In recent developments, there has been a marked increase in ransomware attacks targeting SonicWall firewall devices, with the Akira ransomware group at the forefront. These attacks have exploited a potential zero-day vulnerability in SonicWall SSL VPNs, raising serious security concerns. Despite organizations using Time-based One-Time Password (TOTP) multi-factor authentication, attackers have managed to bypass these defenses, compromising accounts even on fully updated devices. The attacks have been characterized by a rapid escalation from initial access to ransomware deployment, often occurring shortly after credential rotations.
The attack strategy involves using Virtual Private Server hosting infrastructure, which grants attackers anonymity and flexibility. This method has been traced back to October 2024, with a noticeable increase in activity since mid-July 2025. The attackers have shown a sophisticated understanding of network security, targeting multiple sectors with precision.
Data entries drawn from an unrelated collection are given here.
Lemma verify_one_Err chain e :
  verify_one display self chain = Err e → verify_error chain e.
Proof.
  unfold verify_one. destruct (validates chain) as [v|e0|] eqn:Hv; [| |done].
  { intros Hr. apply bind_Err in Hr as [Hr|(? & _ & ?)]; [|done].
    apply (run_revocation_checks_Err _ _ Hv) in Hr as (i & c & re & Hi & -> & Hc).
    exists chain, v, i, c. split_and!; [by left|done..]. }
  destruct (is_aia_recoverable e0) eqn:Hrec; [|intros [= <-]; by left].
  assert (∃ e0, validates chain = Err e0 ∧ is_aia_recoverable e0 = true) as Hrep by by exists e0.
  destruct chain as [|leaf rest]; [intros [= <-]; exact Hrep|].
  pose proof (build_with_aia_run (leaf :: rest) leaf rest eq_refl) as Hr. unfold verify_error.
  assert (∀ b, (build_with_aia display self (leaf :: rest)).2 = Ok b →
    decisive (leaf :: rest) b) as Hdec by (intros b Hb; by right).
  destruct (build_with_aia display self (leaf :: rest)) as [s r]. cbn [fst snd] in *.
  destruct Hr as (Hinv & _ & Ho & _). destruct r as [built|e1|]; [|intros [= ->]|done].
  - cbn [mbind result_bind]. destruct (validates built) as [vb|pe|] eqn:Hb; cbn; [| |done].
    + intros Hr. apply bind_Err in Hr as [Hr|(? & _ & ?)]; [|done].
      apply (run_revocation_checks_Err _ _ Hb) in Hr as (i & c & re & Hi & -> & Hc).
      exists built, vb, i, c. split_and!; [by apply Hdec|done..].
    + intros [= <-]. right. split; [done|]. destruct Ho as [Hc [[vp Hvp]|Hall]]; [congruence|].
      exists leaf, (as_pool s), built. split_and!; [done| |done..].
      by apply (inv_pool (leaf :: rest)).
  - destruct e as [| | | | |e|[| | |]|]; done.
Qed.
In response to the threat, organizations are urged to disable SonicWall SSL VPN functionality until a patch is available. Additional recommendations include enhancing logging and monitoring, deploying endpoint detection agents, and adhering to security best practices. Moreover, blocking VPN authentication attempts from specific Autonomous System Numbers (ASNs) linked to malicious activities is advised. The situation remains dynamic, with ongoing investigations into the evolving threat landscape.